One basic concept my daughter mentioned is my net worth. I don't have any idea what that means! I've heard of it, but I don't know the actual definition.
Should I somehow convince my daughter to continue doing the work for me?
A: No. Although you may be able to cajole your daughter into taking the responsibility, you should take this opportunity to learn.
Basic financial literacy is important, even though we usually don't learn it in school. Understanding your finances will help you keep on track and plan for the future.
Learn how to take care of your taxes. You are lucky to have people to rely on, but shunting off your responsibilities can cause friction in relationships.

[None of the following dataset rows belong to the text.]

(** X16.  On a board wider than high ([nrows < ncols]) both host functions
    run off the buffer of [nrows * ncols] cells: [randomizeBoard] writes
    and [printBoard] reads at [x * ncols + y] for every [x < ncols] and
    [y < nrows], and the last of these indices lies beyond the buffer. *)
Theorem host_functions_leave_wide_board (nrows ncols : Z) (d : nat → bool)
    (msg : string) (pboard : list ubyte) (calls : nat) :
  0 < nrows → nrows < ncols → ncols * ncols <= INT_MAX →
  Z.of_nat (length pboard) = nrows * ncols →
  randomizeBoard d pboard nrows ncols calls = None
  ∧ printBoard msg pboard nrows ncols = None.
Proof.
  intros Hr Hwide Hmax Hlen.
  assert (∀ x y, 0 <= x < ncols → 0 <= y < nrows →
            int_add (int_mul x ncols) y = x * ncols + y) as Hidx.
  { intros x y Hx Hy. unfold INT_MAX in *.
    assert (0 <= x * ncols <= ncols * ncols) by nia.
    rewrite int_mul_id by (unfold INT_MIN, INT_MAX; lia).
    apply int_add_id. unfold INT_MIN, INT_MAX. nia. }
  assert (nrows * ncols <= (ncols - 1) * ncols + (nrows - 1)) as Hlast by nia.
  split.
  - destruct (randomizeBoard d pboard nrows ncols calls) as [st' |] eqn:Hrun;
      [exfalso | done].
    unfold randomizeBoard, for_range in Hrun.
    set (Inv := λ st : list ubyte * nat,
                  Z.of_nat (length st.1) = nrows * ncols).
    assert (∀ x y (st st1 : list ubyte * nat),
              Inv st →
              (let '(b, k) := st in
               b' ← wr b (int_add (int_mul x ncols) y)
                      (if d k then x01 else x00);
               Some (b', S k)) = Some st1 → Inv st1) as Hcell.
    { intros x y [b k] st1 Hb H.
      destruct (wr b _ _) as [b' |] eqn:Hwr; [| done].
      simpl in H. injection H as <-. unfold Inv in *. simpl in *.
      by rewrite (wr_length _ _ _ _ Hwr). }
    assert (∀ x (st st1 : list ubyte * nat),
              Inv st →
              for_up (Z.to_nat (nrows - 0)) 0
                (λ y '(b, k),
                   b' ← wr b (int_add (int_mul x ncols) y)
                          (if d k then x01 else x00);
                   Some (b', S k)) st = Some st1 → Inv st1) as Hrow.
    { intros x st st1 Hst Hline.
      by destruct (for_up_turns Inv _ _ _ _ _ Hst (Hcell x) Hline). }
    assert (Inv (pboard, calls)) as Hstart by exact Hlen.
    destruct (for_up_turns Inv _ _ _ _ _ Hstart Hrow Hrun) as [_ Hturns].
    destruct (Hturns (ncols - 1)) as [sx [sx' [Hsx Hline]]]; [lia |].
    destruct (for_up_turns Inv _ _ _ _ _ Hsx (Hcell (ncols - 1)) Hline)
      as [_ Hcells].
    destruct (Hcells (nrows - 1)) as [[b k] [sy' [Hsy Hwrite]]]; [lia |].
    rewrite Hidx in Hwrite by lia.
    destruct (wr b _ _) as [b' |] eqn:Hwr; [| done].
    assert (is_Some (wr b ((ncols - 1) * ncols + (nrows - 1))
                       (if d k then x01 else x00))) as Hsome
      by (by eexists).
    apply wr_is_Some in Hsome. unfold Inv in Hsy. simpl in Hsy. lia.
  - destruct (printBoard msg pboard nrows ncols) as [text |] eqn:Hrun;
      [exfalso | done].
    unfold printBoard, for_range in Hrun.
    destruct (for_up_turns (λ _ : string, True) _ _ _ _ _ I
                (λ _ _ _ _ _, I) Hrun) as [_ Hturns].
    destruct (Hturns (ncols - 1)) as [out [out' [_ Hline]]]; [lia |].
    destruct (for_up (Z.to_nat (nrows - 0)) 0 _ out) as [line |] eqn:Hcells;
      [| done].
    destruct (for_up_turns (λ _ : string, True) _ _ _ _ _ I
                (λ _ _ _ _ _, I) Hcells) as [_ Hreads].
    destruct (Hreads (nrows - 1)) as [o [o' [_ Hread]]]; [lia |].
    rewrite Hidx in Hread by lia. rewrite rd_beyond in Hread by lia.
    done.
Qed.

Lemma host_functions_leave_wide_board_witness :
  randomizeBoard (λ _, true) (replicate 6 x00) 2 3 0 = None
  ∧ printBoard "Board:" (replicate 6 x00) 2 3 = None.
Proof.
  apply (host_functions_leave_wide_board 2 3 (λ _, true) "Board:"
           (replicate 6 x00) 0).
  - lia.
  - lia.
  - vm_compute. discriminate.
  - reflexivity.
Defined.

(** ** The two axes *)

Lemma transpose_length (n : Z) (b : list ubyte) :
  length (transpose n b) = Z.to_nat (n * n).
Proof. unfold transpose. by rewrite length_fmap, length_seq. Qed.

Lemma transpose_lookup (n : Z) (b : list ubyte) (x y : Z) :
  0 < n → in_range n n x y →
  transpose n b !! Z.to_nat (x * n + y) = Some (cell b n y x).
Proof.
  intros Hpos Hin.
  pose proof (flat_index_bound n n x y (Z.le_refl n) Hin).
  destruct Hin as [Hx Hy]. unfold transpose.
  rewrite list_lookup_fmap, lookup_seq_lt by lia. simpl.
  rewrite Z2Nat.id by lia.
  replace ((x * n + y) / n) with x by (apply Z.div_unique with y; lia).
  replace ((x * n + y) mod n) with y by (apply Z.mod_unique with x; lia).
  done.
Qed.

Lemma guarded_transpose (n : Z) (b : list ubyte) (x y : Z) :
  0 < n → guarded (transpose n b) n n x y = guarded b n n y x.
Proof.
  intros Hpos.
  destruct (decide (in_range n n x y)) as [Hin | Hout].
  - assert (in_range n n y x) as Hin' by (unfold in_range in *; lia).
    rewrite !guarded_inside by done.
    unfold cell at 1. by rewrite transpose_lookup.
  - assert (¬ in_range n n y x) as Hout' by (unfold in_range in *; lia).
    by rewrite !guarded_outside.
Qed.

Lemma generation_transpose (n : Z) (b : list ubyte) :
  0 < n →
  generation n (transpose n b) = transpose n (generation n b).
Proof.
  intros Hpos. apply (board_eq_cells n); [done | | |].
  - rewrite generation_length. nia.
  - rewrite transpose_length. nia.
  - intros x y Hin.
    assert (in_range n n y x) as Hin' by (unfold in_range in *; lia).
    rewrite (generation_lookup n Hpos), transpose_lookup by done.
    unfold cell at 2. rewrite (generation_lookup n Hpos) by done. simpl.
    unfold cell at 1. rewrite transpose_lookup by done. simpl.
    do 2 f_equal. unfold neighbor_sum.
    rewrite !guarded_transpose by done. lia.
Qed.

(** X17.  The rules treat the two axes alike: a launch on the transposed
    board leaves the transposed new board. *)
Theorem launch_commutes_with_transpose (n : Z) (s1 s2 : schedule)
    (m1 m2 : device) (pcurr pnext : devptr) :
  0 < n → n * n <= INT_MAX → (BLOCK_SIDE | n) →
  pcurr ≠ pnext →
  valid_schedule (grid_of n) (Dim3 BLOCK_SIDE BLOCK_SIDE) s1 →
  valid_schedule (grid_of n) (Dim3 BLOCK_SIDE BLOCK_SIDE) s2 →
  Z.of_nat (length (buf m1 pcurr)) = n * n →
  Z.of_nat (length (buf m1 pnext)) = n * n →
  Z.of_nat (length (buf m2 pnext)) = n * n →
  buf m2 pcurr = transpose n (buf m1 pcurr) →
  ∃ m1' m2',
    launch s1 (simstep n n pcurr pnext) m1 = Some m1'
    ∧ launch s2 (simstep n n pcurr pnext) m2 = Some m2'
    ∧ buf m2' pnext = transpose n (buf m1' pnext).
Proof.
  intros Hpos Hint Hblocks Hne Hs1 Hs2 H1c H1n H2n Htr.
  exists (set_buf m1 pnext (generation n (buf m1 pcurr))),
    (set_buf m2 pnext (generation n (buf m2 pcurr))).
  split; [by apply launch_generation |]. split.
  - apply launch_generation; try done.
    rewrite Htr, transpose_length. nia.
  - rewrite !buf_set_buf_eq, Htr. by apply generation_transpose.
Qed.

Lemma launch_commutes_with_transpose_witness :
  ∃ m1' m2',
    launch (threads (grid_of 16) (Dim3 BLOCK_SIDE BLOCK_SIDE))
      (simstep 16 16 pDevBoard0 pDevBoard1)
      (Device (board_of 16 (blinker Along_y 5 9)) (replicate 256 x00))
    = Some m1'
    ∧ launch (threads (grid_of 16) (Dim3 BLOCK_SIDE BLOCK_SIDE))
        (simstep 16 16 pDevBoard0 pDevBoard1)
        (Device (transpose 16 (board_of 16 (blinker Along_y 5 9)))
           (replicate 256 x00))
      = Some m2'
    ∧ buf m2' pDevBoard1 = transpose 16 (buf m1' pDevBoard1).
Proof.
  apply (launch_commutes_with_transpose 16
           (threads (grid_of 16) (Dim3 BLOCK_SIDE BLOCK_SIDE))
           (threads (grid_of 16) (Dim3 BLOCK_SIDE BLOCK_SIDE))
           (Device (board_of 16 (blinker Along_y 5 9)) (replicate 256 x00))
           (Device (transpose 16 (board_of 16 (blinker Along_y 5 9)))
              (replicate 256 x00))
           pDevBoard0 pDevBoard1).
  - lia.
  - vm_compute. discriminate.
  - exists 1. reflexivity.
  - discriminate.
  - apply Permutation_refl.
  - apply Permutation_refl.
  - reflexivity.
  - reflexivity.
  - reflexivity.
  - reflexivity.
Defined.
(** X14: the mutators of the incident store and the seven stages,
    called for incident [k], leave the record under any other
    identifier exactly as it is, and an absent one absent, whether they
    return or throw. *)
Theorem X14_other_incidents_untouched (k j : string) :
  j <> k ->
  (forall st, leaves_record j (updateStatus k st))
  /\ (forall a, leaves_record j (addRecoveryAttempt k a))
  /\ (forall c, leaves_record j (setRootCause k c))
  /\ (forall r, leaves_record j (setReport k r))
  /\ (forall ev d, leaves_record j (addTimeline k ev d))
  /\ (forall a s, leaves_record j (runObservabilityAgent k a s))
  /\ (forall a s, leaves_record j (runAnalyzerAgent k a s))
  /\ (forall strategy, leaves_record j (runHealingAgent k strategy))
  /\ (forall hs, leaves_record j (runRecoveryDecisionAgent k hs))
  /\ leaves_record j (runDisasterRecoveryAgent k)
  /\ (forall rft, leaves_record j (runTrafficSwitchAgent k rft))
  /\ leaves_record j (runReporterAgent k).
Proof.
  intros Hne.
  assert (Hk : other_than j k) by (intros E; apply Hne; symmetry; exact E).
  repeat split; intros; apply pres_leaves_record; intros v;
    pose proof (stable_other_record j v) as HS;
    pose proof (io_ok_other_record j v) as HIO;
    pose proof (reports_ok_other_record j v) as HR.
  - exact (pres_updateStatus _ _ HS k st Hk).
  - exact (pres_addRecoveryAttempt _ _ HS k a Hk).
  - exact (pres_setRootCause _ _ HS k c Hk).
  - exact (pres_setReport _ _ HS HR k r Hk).
  - exact (pres_addTimeline _ _ HS k ev d Hk).
  - exact (pres_runObservabilityAgent _ _ HS HIO k a s Hk).
  - exact (pres_runAnalyzerAgent _ _ HS HIO k a s Hk).
  - exact (pres_runHealingAgent _ _ HS HIO k strategy Hk).
  - exact (pres_runRecoveryDecisionAgent _ _ HS HIO k hs Hk).
  - exact (pres_runDisasterRecoveryAgent _ _ HS HIO k Hk).
  - exact (pres_runTrafficSwitchAgent _ _ HS HIO k rft Hk).
  - exact (pres_runReporterAgent _ _ HS HIO HR k Hk).
Qed.
(** * VisualPDE data generation pipeline: worker pool, session runner, scheduler

    A shallow embedding of [datagen/browser-pool.ts],
    [datagen/simulation-runner.ts] and [datagen/orchestrator.ts].

    - JavaScript numbers that the pipeline counts with (frame indices, retry
      counters, lease counters) are integers in [Z]; numbers that are only read
      and stored (simulation times, brush coordinates) are carried as [Z]
      tokens, no arithmetic is done on them.
    - Every call that leaves the component (puppeteer, the page's VPDE API, the
      file system, timers, and for the scheduler the pool and the runner) is an
      entry of a chronological log.  Whether such a call rejects, and what it
      returns, is decided by an environment that sees the whole history.
    - [async] code is written in a state-and-exception monad over that log;
      [try]/[catch]/[finally] are combinators with the JavaScript completion
      rules.  Console output is not modelled.
    - Code that several callers run at once (the pool under its callers, the
      jobs of the scheduler's queue) is cut at its [await]s into moves, and
      what is proved of it is proved for every order of the moves. *)

From Stdlib Require Import ZArith Lia Ascii String.
From stdpp Require Import base gmap list strings pretty sorting.

(** ** Data model ([datagen/types.ts]) *)

Definition number := Z.

(** [path.join(a, b)]: paths are kept as their list of segments. *)
Definition path := list string.

Definition Browser := nat.

(** A puppeteer page handle; [page.browser()] is [page_browser]. *)
Record Page := mkPage { page_id : nat; page_browser : Browser }.

#[global] Instance Page_eq_dec : EqDecision Page.
Proof. solve_decision. Defined.

#[global] Instance Page_countable : Countable Page :=
  inj_countable' (fun p => (page_id p, page_browser p))
                 (fun ib => mkPage (fst ib) (snd ib))
                 (fun p => match p with mkPage _ _ => eq_refl end).

Inductive JsValue :=
  | JNum (n : number)
  | JStr (s : string)
  | JBool (b : bool).

Inductive Species := SpU | SpV | SpW | SpQ.
Inductive Shape := Circle | Square.
Inductive BrushAction := Replace | Add.

Record BrushParams := mkBrush {
  bx : number;
  by_ : number;
  species : Species;
  value : number;
  radius : number;
  shape : option Shape;
  action : option BrushAction
}.

(** [type: "brush"] is the only variant the type admits. *)
Inductive InterventionType := Brush.

Record Intervention := mkIntervention {
  frame : number;
  simulationTime : option number;
  type : InterventionType;
  params : BrushParams
}.

Definition set_simulationTime (t : number) (i : Intervention) : Intervention :=
  {| frame := frame i; simulationTime := Some t; type := type i; params := params i |}.

(** [intervention] is a reference to one of the objects of
    [config.interventions], kept as its position in that array. *)
Record FrameAnnotation := mkAnnotation {
  frameIndex : number;
  fa_simulationTime : number;
  intervention : option nat
}.

Record SimulationConfig := mkConfig {
  id : string;
  preset : string;
  options : option (list (string * JsValue));
  totalFrames : number;
  timestepsPerFrame : number;
  interventions : option (list Intervention);
  outputDir : path;
  randomSeed : option number;
  resolution : option (number * number)
}.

Life is often bumpy, and your daughter's circumstances may change in the future. Going through the process together is a great opportunity for you to get educated without risking serious consequences.
Your net worth is simply the total of all of your assets minus your debts. To compute yours, create a list with two adjacent columns, "assets" and "debts." List your valuables in the assets column and everything you owe in the debts column.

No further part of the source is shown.